研究表明,GenBank上传的中国海南PRRSV株均属于谱系8(JXA1类PRRSV)。PRRSV HNHK1-2021株和HNLG1-2021株均属于北美型。HNHK1-2021毒株和GZgy17毒株最为接近且同属一个分支,属于谱系3(QYYZ类 PRRSV); HNLG1-2021毒株和VR-2332毒株、HN1毒株最为接近,属于谱系5(VR-2332类PRRSV)。图3

注: 为本次分离得到的毒株, 为海南不同时期分离得到的毒株

3 讨 论

3.1GP5 蛋白作为PRRSV主要囊膜蛋白和主要的免疫原性蛋白,对PRRSV感染有着重要作用,可诱导机体产生特异性的中和抗体[11]。在体外可以诱导易感的Marc-145细胞和PAM细胞产生凋亡,在体内也可诱导肺和淋巴组织的细胞产生凋亡[12]。由于GP5高变异性,因此利用GP5的差异性来研究遗传变异性[13]。根据ORF5基因分型,PRRSV主要被分为欧洲型和北美型。北美型PRRSV分为9个不同的遗传谱系(谱系1-9)。谱系1进一步划分为9个亚系[14]。中国PRRSV最常见三大类病毒NADC30样毒株、高致病性毒株、经典株主要分布在谱系1、谱系3、谱系5、谱系8[15]。

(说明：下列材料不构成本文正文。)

(* ===== verification/CdcTypes.v ===== *)
(** * The data model of the change stream: internal/cdc/types.go

    Values, changes, transactions and cursors, with the comparisons the rest of
    the program orders them by. [pglogrepl.LSN]'s text form is third-party
    code: it is the class [LsnText], with its documented round trip as the
    class [LsnTextLaws]. *)

From S2P Require Import Prelude Errors.
From Stdlib Require HexString.
Local Open Scope string_scope.
Local Open Scope list_scope.
Local Open Scope Z_scope.

(** ** Values and changes *)

(** [ValueKind] is a [uint8] with three named constants; [ValueKindOther] is
    any other number. *)
Inductive ValueKind : Type :=
| ValueNull
| ValueText
| ValueUnchangedToast
| ValueKindOther (n : Z).

#[export] Instance ValueKind_eq_dec : EqDecision ValueKind.
Proof. solve_decision. Defined.

(** [ValueKind.String]. *)
Definition ValueKind_String (k : ValueKind) : string :=
  match k with
  | ValueNull => "null"
  | ValueText => "text"
  | ValueUnchangedToast => "unchanged-toast"
  | ValueKindOther n => "ValueKind(" +:+ format_uint n +:+ ")"
  end.

Record Value : Type := mkValue { v_kind : ValueKind; v_text : string }.

#[export] Instance Value_eq_dec : EqDecision Value.
Proof. solve_decision. Defined.

Definition TextValue (text : string) : Value := mkValue ValueText text.

(** The zero [Value] is NULL. *)
Definition zero_Value : Value := mkValue ValueNull "".

Definition Value_String (v : Value) : string :=
  match v_kind v with
  | ValueText => v_text v
  | k => ValueKind_String k
  end.

Definition OperationInsert : string := "insert".
Definition OperationUpdate : string := "update".
Definition OperationDelete : string := "delete".

Record Change : Type := mkChange {
  ch_operation : string;
  ch_table : string;
  ch_key : gmap string string;
  ch_columns : list string;
  ch_values : list Value
}.

#[export] Instance Change_eq_dec : EqDecision Change.
Proof. solve_decision. Defined.

(** [Change.Value]: a scan of [Columns]. A column without a value is Go's
    index panic, the outer [None]. *)
Fixpoint value_scan (name : string) (columns : list string) (values : list Value)
    : option (Value * bool) :=
  match columns, values with
  | [], _ => Some (zero_Value, false)
  | c :: columns', v :: values' =>
      if decide (c = name) then Some (v, true) else value_scan name columns' values'
  | c :: columns', [] => if decide (c = name) then None else value_scan name columns' []
  end.

Definition Change_Value (c : Change) (name : string) : option (Value * bool) :=
  value_scan name (ch_columns c) (ch_values c).

(** A Go [map[string]string] read: the zero value when the key is absent. *)
Definition key_at (key : gmap string string) (column : string) : string :=
  default "" (key !! column).

(** ** Cursors *)

Record Cursor : Type := mkCursor { sourceID : string; lsn : Z }.

#[export] Instance Cursor_eq_dec : EqDecision Cursor.
Proof. solve_decision. Defined.

(** The zero [Cursor]. *)
Definition zero_Cursor : Cursor := mkCursor "" 0.

Definition errDifferentSources : error := EOther "cdc: cannot compare cursors from different sources".

(** [Cursor.Compare]. *)
Definition Compare (c other : Cursor) : result error Z :=
  if decide (sourceID c ≠ sourceID other) then Err errDifferentSources
  else if decide (lsn c < lsn other) then Ok (-1)
  else if decide (lsn c > lsn other) then Ok 1
  else Ok 0.

(** [Cursor.BytesAfter]: the [uint64] difference as an [int64]. *)
Definition BytesAfter (c other : Cursor) : Z :=
  if decide (sourceID c ≠ sourceID other ∨ lsn c ≤ lsn other) then 0
  else wrap_i64 (wrap_u64 (lsn c - lsn other)).

Definition IsZero (c : Cursor) : bool := bool_decide (c = zero_Cursor).

(** [pglogrepl.LSN.String] and [pglogrepl.ParseLSN]. *)
Class LsnText : Type := {
  lsn_string : Z → string;
  parse_lsn : string → option Z
}.

(** Their documented behaviour: the text form of a 64-bit LSN parses back to
    it, and what parses is a 64-bit LSN. *)
Class LsnTextLaws `{LsnText} : Prop := {
  parse_lsn_string l : is_u64 l → parse_lsn (lsn_string l) = Some l;
  parse_lsn_range s l : parse_lsn s = Some l → is_u64 l
}.

Definition Cursor_String `{LsnText} (c : Cursor) : string := lsn_string (lsn c).

Definition ParseCursor `{LsnText} (source text : string) : result error Cursor :=
  if decide (source = "") then Err (EWrap (ESentinel ErrInvalidCursor))
  else match parse_lsn text with
       | None => Err (EWrap (ESentinel ErrInvalidCursor))
       | Some l => Ok (mkCursor source l)
       end.

(** [MinCursor]: the loop over [cursors[1:]] with [min] as its state. *)
Fixpoint min_loop (min : Cursor) (cursors : list Cursor) : result error Cursor :=
  match cursors with
  | [] => Ok min
  | cursor :: rest =>
      let! cmp := Compare min cursor in
      min_loop (if decide (cmp > 0) then cursor else min) rest
  end.

Definition MinCursor (cursors : list Cursor) : result error Cursor :=
  match cursors with
  | [] => Err (ESentinel ErrNoCursors)
  | c :: rest => min_loop c rest
  end.

(** ** Transactions *)

(** What [relationShape.diff] and [Decoder.check] can say, each [fmt.Sprintf]
    format as a constructor with its arguments. *)
Inductive shapeDifference : Type :=
| DiffRecreated (oid now : Z)
| DiffIdentity (from to : Z)
| DiffKey (from to : list string)
| DiffDropped (column : string)
| DiffAdded (column : string)
| DiffDroppedOrRenamed (column : string)
| DiffAddedOrMoved (column : string)
| DiffType (column : string) (oid now : Z)
| DiffRenamed (to : string).

#[export] Instance shapeDifference_eq_dec : EqDecision shapeDifference.
Proof. solve_decision. Defined.

(** [*IncompatibleRelationError]. *)
Record IncompatibleRelationError : Type := mkIncompatible {
  inc_table : string;
  inc_difference : shapeDifference
}.

#[export] Instance IncompatibleRelationError_eq_dec : EqDecision IncompatibleRelationError.
Proof. solve_decision. Defined.

(** [CommitTime] is nanoseconds since Go's zero [time.Time]; [0] is the zero
    time. *)
Record Transaction : Type := mkTransaction {
  tx_cursor : Cursor;
  tx_changes : list Change;
  tx_commitTime : Z;
  tx_incompatible : list IncompatibleRelationError;
  tx_commitLSN : Z;
  tx_xid : Z
}.

#[export] Instance Transaction_eq_dec : EqDecision Transaction.
Proof. solve_decision. Defined.

(** [Transaction.After]. *)
Definition After (t : Transaction) (c : Cursor) : result error bool :=
  if decide (sourceID (tx_cursor t) ≠ sourceID c)
  then Err (EOther "cdc: cannot compare a transaction and a cursor from different sources")
  else Ok (bool_decide (lsn c ≤ tx_commitLSN t)).

Record ProjectionSpec : Type := mkSpec {
  sp_sourceID : string;
  sp_schema : string;
  sp_table : string;
  sp_scopeColumn : string;
  sp_primaryKey : list string
}.

#[export] Instance ProjectionSpec_eq_dec : EqDecision ProjectionSpec.
Proof. solve_decision. Defined.

Definition qualifiedTable (namespace relation : string) : string :=
  if decide (namespace = "") then relation else namespace +:+ "." +:+ relation.

(** ** The order cursors of one source have *)

(** Specification of the order: the same source and the smaller position. *)
Definition cursor_le (a b : Cursor) : Prop := sourceID a = sourceID b ∧ lsn a ≤ lsn b.

#[export] Instance cursor_le_dec a b : Decision (cursor_le a b) := _.

#[export] Instance cursor_le_preorder : PreOrder cursor_le.
Proof.
  split; [by intros a; split; [|lia]|].
  intros a b c [Hab ?] [Hbc ?]. split; [congruence|lia].
Qed.

(** A computable instance of the LSN text, for closed examples: the digits of
    the number in base 16. *)
Definition hex_lsn_text : LsnText := {|
  lsn_string l := HexString.of_Z l;
  parse_lsn s := let l := HexString.to_Z s in
                 if decide (is_u64 l) then Some l else None
|}.

#[export] Instance hex_lsn_text_laws : @LsnTextLaws hex_lsn_text.
Proof.
  split; simpl.
  - intros l Hl. by rewrite HexString.to_Z_of_Z, decide_True.
  - intros s l. by destruct (decide _) as [?|?]; [intros [= <-]|].
Qed.

(** ** Lemmas *)

Lemma Compare_spec c other :
  match Compare c other with
  | Ok cmp =>
      sourceID c = sourceID other ∧
      (cmp = -1 ∧ lsn c < lsn other ∨ cmp = 0 ∧ lsn c = lsn other ∨ cmp = 1 ∧ lsn c > lsn other)
  | Err _ => sourceID c ≠ sourceID other
  end.
Proof.
  unfold Compare. destruct (decide (sourceID c ≠ sourceID other)) as [?|H]; [done|].
  apply dec_stable in H. repeat destruct (decide _); split; auto; lia.
Qed.

Lemma After_spec t c after :
  After t c = Ok after →
  sourceID (tx_cursor t) = sourceID c ∧ (after = true ↔ lsn c ≤ tx_commitLSN t).
Proof.
  unfold After. destruct (decide _) as [?|Hs]; [done|]. intros [= <-].
  apply dec_stable in Hs. by rewrite bool_decide_eq_true.
Qed.

Lemma min_loop_spec min cursors :
  match min_loop min cursors with
  | Ok m => m ∈ min :: cursors ∧ ∀ c, c ∈ min :: cursors → cursor_le m c
  | Err _ => ∃ c, c ∈ cursors ∧ sourceID c ≠ sourceID min
  end.
Proof.
  revert min. induction cursors as [|cursor rest IH]; intros min; simpl.
  { split; [by left|]. by intros c ->%list_elem_of_singleton. }
  pose proof (Compare_spec min cursor) as HC.
  destruct (Compare min cursor) as [cmp|e]; simpl; [|exists cursor; split; [by left|congruence]].
  destruct HC as [Hs Hcmp].
  specialize (IH (if decide (cmp > 0) then cursor else min)).
  destruct (min_loop _ rest) as [m|e].
  - destruct IH as [Hin Hle]. split.
    { destruct (decide (cmp > 0)); apply elem_of_cons in Hin as [->|Hin];
        rewrite !elem_of_cons; auto. }
    assert (cursor_le m (if decide (cmp > 0) then cursor else min)) as Hm by (apply Hle; by left).
    intros c [->|[->|Hc]%elem_of_cons]%elem_of_cons;
      [etrans; [exact Hm|]|etrans; [exact Hm|]|apply Hle; by right];
      destruct (decide (cmp > 0)); split; auto; lia.
  - destruct IH as (c & Hc & Hne). exists c. split; [by right|].
    destruct (decide (cmp > 0)); congruence.
Qed.

Lemma ParseCursor_String `{LsnTextLaws} c :
  sourceID c ≠ "" → is_u64 (lsn c) → ParseCursor (sourceID c) (Cursor_String c) = Ok c.
Proof.
  intros Hs Hl. unfold ParseCursor, Cursor_String.
  rewrite decide_False, parse_lsn_string by done. by destruct c.
Qed.

#[export] Hint Resolve ParseCursor_String : watchd.

(** ** Properties *)

(** C37 (equivalence): [MinCursor] is the greatest lower bound the consistent
    cut needs. When it returns a cursor, that cursor is one of the given ones
    and precedes or equals every one of them; it fails exactly when there are
    no cursors or they span more than one source. *)
Theorem MinCursor_consistent_cut cursors :
  match MinCursor cursors with
  | Ok m => m ∈ cursors ∧ ∀ c, c ∈ cursors → cursor_le m c
  | Err _ => cursors = [] ∨ ∃ c c', c ∈ cursors ∧ c' ∈ cursors ∧ sourceID c ≠ sourceID c'
  end.
Proof.
  destruct cursors as [|min rest]; simpl; [by left|].
  pose proof (min_loop_spec min rest) as H. destruct (min_loop min rest); [done|].
  destruct H as (c & Hc & Hne). right. exists c, min. rewrite !elem_of_cons. auto.
Qed.

(** The text of a cursor, persisted by a client and sent
    back, parses to the same cursor of the same source. *)
Theorem ParseCursor_roundtrip `{LsnTextLaws} c :
  sourceID c ≠ "" → is_u64 (lsn c) →
  ParseCursor (sourceID c) (Cursor_String c) = Ok c.
Proof. apply ParseCursor_String. Qed.

Lemma ParseCursor_roundtrip_witness :
  @ParseCursor hex_lsn_text "orders" (@Cursor_String hex_lsn_text (mkCursor "orders" 22020096))
  = Ok (mkCursor "orders" 22020096).
Proof.
  apply (@ParseCursor_roundtrip hex_lsn_text hex_lsn_text_laws (mkCursor "orders" 22020096));
    [done|vm_compute; split; congruence].
Defined.
(* ===== verification/Events.v ===== *)
(** * Watch stream events: internal/watch/event.go

    The messages a watch sends, the resync reasons, and [Memo], the value the
    watchers of one delivery share. *)

From S2P Require Import Prelude Errors CdcTypes.
Local Open Scope string_scope.
Local Open Scope list_scope.
Local Open Scope Z_scope.

(** [ResyncReason] is an [int] whose named constants start at 1; the zero value
    of a field of this type is [ResyncReasonOther 0]. *)
Inductive ResyncReason : Type :=
| ResyncCursorUnavailable
| ResyncSlowWatcher
| ResyncSnapshotWindowClosed
| ResyncSourceStopped
| ResyncSchemaChanged
| ResyncReasonOther (n : Z).

#[export] Instance ResyncReason_eq_dec : EqDecision ResyncReason.
Proof. solve_decision. Defined.

(** [ResyncReason.String]. *)
Definition ResyncReason_String (r : ResyncReason) : string :=
  match r with
  | ResyncCursorUnavailable => "cursor-unavailable"
  | ResyncSlowWatcher => "slow-watcher"
  | ResyncSnapshotWindowClosed => "snapshot-window-closed"
  | ResyncSourceStopped => "source-stopped"
  | ResyncSchemaChanged => "schema-changed"
  | ResyncReasonOther n => "ResyncReason(" +:+ (if decide (n < 0) then "-" +:+ format_uint (- n) else format_uint n) +:+ ")"
  end.

(** A row of a snapshot, [map[string]any]: PostgreSQL text, Go [nil] for SQL
    NULL, or a value of any other dynamic type. *)
Inductive anyValue : Type :=
| AnyString (text : string)
| AnyNil
| AnyOther.

#[export] Instance anyValue_eq_dec : EqDecision anyValue.
Proof. solve_decision. Defined.

Abbreviation anyRow := (gmap string anyValue).

(** [*Memo] pointers are named by the order they were allocated in. *)
Abbreviation memoRef := (option nat).

Record Batch : Type := mkBatch {
  b_cursor : Cursor;
  b_commitTime : Z;
  b_changes : list Change;
  b_memo : memoRef
}.

#[export] Instance Batch_eq_dec : EqDecision Batch.
Proof. solve_decision. Defined.

Inductive Event : Type :=
| SnapshotBegin
| SnapshotRows (rows : list anyRow)
| SnapshotEnd
| EvBatch (batch : Batch)
| Progress (cursor : Cursor)
| Resync (reason : ResyncReason).

(** ** Memo

    [sync.Once] with the value and error its one call stored. [Load] also
    reports whether it called [compute]. *)

Record Memo (A : Type) : Type := mkMemo { m_once : bool; m_value : option (result error A) }.
Arguments mkMemo {A} m_once m_value.
Arguments m_once {A} m.
Arguments m_value {A} m.

Definition new_Memo {A} : Memo A := mkMemo false None.

(** [Memo.Load] on a pointer: [None] is the nil memo. The zero value a failed
    read would give cannot be seen: [m_value] is set whenever [m_once] is. *)
Definition Load {A} (m : option (Memo A)) (compute : unit → result error A)
    : option (Memo A) * result error A * bool :=
  match m with
  | None => (None, compute tt, true)
  | Some memo =>
      match m_once memo, m_value memo with
      | true, Some v => (Some memo, v, false)
      | _, _ => let v := compute tt in (Some (mkMemo true (Some v)), v, true)
      end
  end.

(** A sequence of callers of one memo, each with its own compute function. *)
Fixpoint load_all {A} (m : option (Memo A)) (computes : list (unit → result error A))
    : list (result error A) * nat :=
  match computes with
  | [] => ([], 0%nat)
  | f :: rest =>
      let '(m', v, called) := Load m f in
      let '(vs, n) := load_all m' rest in
      (v :: vs, if (called : bool) then S n else n)
  end.

Lemma load_all_done {A} (v : result error A) computes :
  load_all (Some (mkMemo true (Some v))) computes = (replicate (length computes) v, 0%nat).
Proof. induction computes as [|f rest IH]; simpl; [done|]. by rewrite IH. Qed.

(** However many watchers load one batch's shared memo, exactly the
    first one computes, and every one of them gets the value that call
    produced, an error included. *)
Lemma Memo_Load_once {A} (f : unit → result error A) rest :
  load_all (Some new_Memo) (f :: rest) = (replicate (S (length rest)) (f tt), 1%nat).
Proof. simpl. by rewrite load_all_done. Qed.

PRRS病原体由分离得到,分离的菌株分别命名为CH-1a和BJ-4[16],但与经典株相比,HP-PRRSV样株和NADC30样株显示出较高的遗传变异和重组发生率。文献[17]发现抗HUN4-F112的高免疫血清不能中和谱系3的毒株,可能是由于GP5的高度变异引起的。

3.2基因组序列分析表明,PRRSV HNHK1-2021株与QYYZ、YJ1-10、GZgy17等谱系3的毒株的ORF5序列同源性均高于90.0%,与其他谱系毒株的ORF5序列同源性均在85%左右,与CH-1a经典株的ORF5同源性为86.1%高于NADC30样毒株和高致病性毒株。HNLG1-2021株与VR-2332株、PA8株、BJ-4株、HNⅠ株、LU534株、GS2003PA8株的ORF5序列同源性均高于97.5%,同谱系1、谱系3、谱系8的毒株ORF5相比较,HNLG1-2021株与谱系8毒株的ORF5核苷酸同源性更高,与CH-1a核苷酸同源性为91.5%。系统发育树分析表明,HNHK1-2021与QYYZ株、GDZJ1株、GXBB130624株、YJ1-株、GZgy17株属同一分支,位于谱系3。HNLG1-2021株与VR-2332株属同一分支,位于谱系5。GP5 的残基R13和R151与PRRSV毒力有关[18]。氨基酸序列比对发现PRRSV HNHK1-2021株R151K突变,PRRSV HNLG1-2021株R13Q突变,这与NADC30样毒株部分吻合。AA37-44 的初级中和表位 (PNE) 在诱导免疫反应中发挥了重要作用[19],2株毒的中和表位相对保守。GP5的四个潜在N-糖基化位点的N30、N34、N44和N51与病毒感染和抗原特征有关[20],PRRSV HNHK1-2021株N34S突变。N-糖基化位点的改变可能有利于突变病毒逃脱中和[21]。

4 结 论

从我国海南分离到的2株PRRSV毒株HNHK1-2021株和HNLG1-2021株,和GenBank上传的海南株差异较大,PRRSV HNHK1-2021株属于谱系3,和QYYZ重组毒株同源性相近;PRRSV HNLG1-2021株属于谱系5,和VR-2332毒株同源性相近,PRRSV HNHK1-2021株的ORF5序列中碱基突变导致氨基酸发生改变,而PRRSV HKLG1-2021株的ORF5序列中碱基突变不影响氨基酸改变。